褌姿のエイジを見たくないと言ったら嘘になるが、本当に褌姿になってしまったら周りの屈強な変態が彼を放っておくまい。
速攻で草むらに連れ込まれて18未満お断りの以下略。
魔王を無事退治するまで、エイジの貞操は自分が守ってみせる。
斬があらぬ妄想でメラメラ燃えていると、ぽんと肩を叩かれて、振り向いてみればクロトが買い物袋を持って立っている。
「買い物は済んだ、行くぞ」
「えっ。何を買ったんだ?あぶない褌を買ったのか?」
「そんなもの誰が買うか、馬鹿」
クロトがちらりと袋から見せてくれたのは、毛糸で編んだセーターのようだ。
「こいつを、お前が着ろ。交渉は眼鏡と赤毛、お前らでやるんだ」
「誰が眼鏡だ!」と怒るキースを余所に、赤毛呼ばわりされたエイジは素直に頷く。
「判った」
大通りを抜けた小道の先が、貴族区に続いている。
入口でクォードが「俺はここで待っているぜ」と立ち止まり、一行は一旦別れを告げて奥に進む。
やがて足元が煉瓦造りではなく砂利道になったかと思うと、木々に囲まれた場所へ出た。
木々に隠れるようにして、立派な建物が見える。
「ここがサードゥンの貴族区だ。不埒な外敵から身を守るため、木々を防衛に使っているんだ」
「不埒な外敵?」と首を傾げるキースにはエイジが「強盗や金貸しの訪問対策だろう」と答え、先頭を歩いていたクロトが振り返る。

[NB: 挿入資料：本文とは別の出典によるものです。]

(* ===== verification/MySql.v ===== *)
(** * Database connections: _lib/MySQL.h, MySQL.cpp
    The two connection wrappers and the statement helper.  What the MySQL
    libraries answer is a parameter, by the number of the call, so that every
    theorem holds for every server; the objects they hand out live in a set of
    live addresses. *)
From Stdlib Require Import String.
From S2P Require Import Prelude Text.

Record MySqlDbInfo := mkDbInfo { server : list Z; username : list Z; password : list Z; database : list Z }.
Definition MySqlDbInfo_default : MySqlDbInfo := mkDbInfo [] (str "user_pl") (str "pass_pl") (str "world").
(** A call that ends, or throws into the handlers of [Connect]. *)
Inductive attempt (A : Type) := Done (a : A) | Thrown.
Arguments Done {A} a.
Arguments Thrown {A}.

(** ** MySqlCppConn, over Connector/C++ *)
Record MySqlCppConn := mkCpp {
  cpp_dbInfo : MySqlDbInfo;
  cpp_conn : option Z;
  cpp_calls : nat;         (** library calls so far *)
  cpp_alive : gset Z;      (** the connection objects alive *)
  cpp_next : Z }.
Definition MySqlCppConn_new : MySqlCppConn := mkCpp MySqlDbInfo_default None 0 ∅ 1.
Definition cpp_set_conn (c : option Z) (s : MySqlCppConn) : MySqlCppConn :=
  mkCpp (cpp_dbInfo s) c (cpp_calls s) (cpp_alive s) (cpp_next s).
Definition cpp_SetDbInfo (info : MySqlDbInfo) : st MySqlCppConn unit :=
  st_modify (λ s, mkCpp info (cpp_conn s) (cpp_calls s) (cpp_alive s) (cpp_next s)).

Section CppConn.
(** [connect] throws or gives a connection, [setSchema] throws or not,
    [isValid] answers, [reconnect] throws or answers. *)
Context (connect_r schema_r : MySqlDbInfo → nat → bool) (isValid_r : nat → bool) (reconnect_r : nat → option bool).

「そこに小さな山が見えるだろ。あの山の中腹に目的の家がある。斬、そろそろ例の防具に着替えておけ」
「防具……あぁ、判った」
紙袋からセーターを取り出して、あっと小さく叫んだ斬に、何事かとエイジとキースの二人も集まってくる。
「なんだ、これは。穴が空いているぞ……不良品じゃないか」
広げてみれば、さらに不可解なことに、穴が空いているのは胸元だけだ。
わざと、そこだけ空けたようにも見える。
首を傾げる勇者一行に、クロトが笑う。
「不良品じゃない。それは、そういうセーターなんだ」
「しかし、こんなでっかい穴が空いてたんじゃ寒いんじゃないか?」
なおも首をひねるキースに言い返したのはクロトではなく、これまで黙っていた原住民のピコロットであった。
「ま、まさか……本当に存在していたのね……!」
「なんだ、いきなり。このセーターを知っているのか?ピコロット」
一応斬が尋ねてやると、ピコロットは勢いよく頷き、セーターを指さして叫んだ。
「えぇ、これぞ幻の……いえ、伝説の、ロリショタホモバイエロ変態セレブを殺すセーターに違いないわ!!」
ただの大穴の空いたセーターが、恐るべき殺人兵器になってきた。
いや、防具だから殺人防具?
だんだん訳が分からなくなってきた。
こういう時は、いつもグダグダで解決する展開が待ち受けているのだ。
貴族の家に行きたくない拒否感でいっぱいになりながら、斬は渋々セーターに着替えた。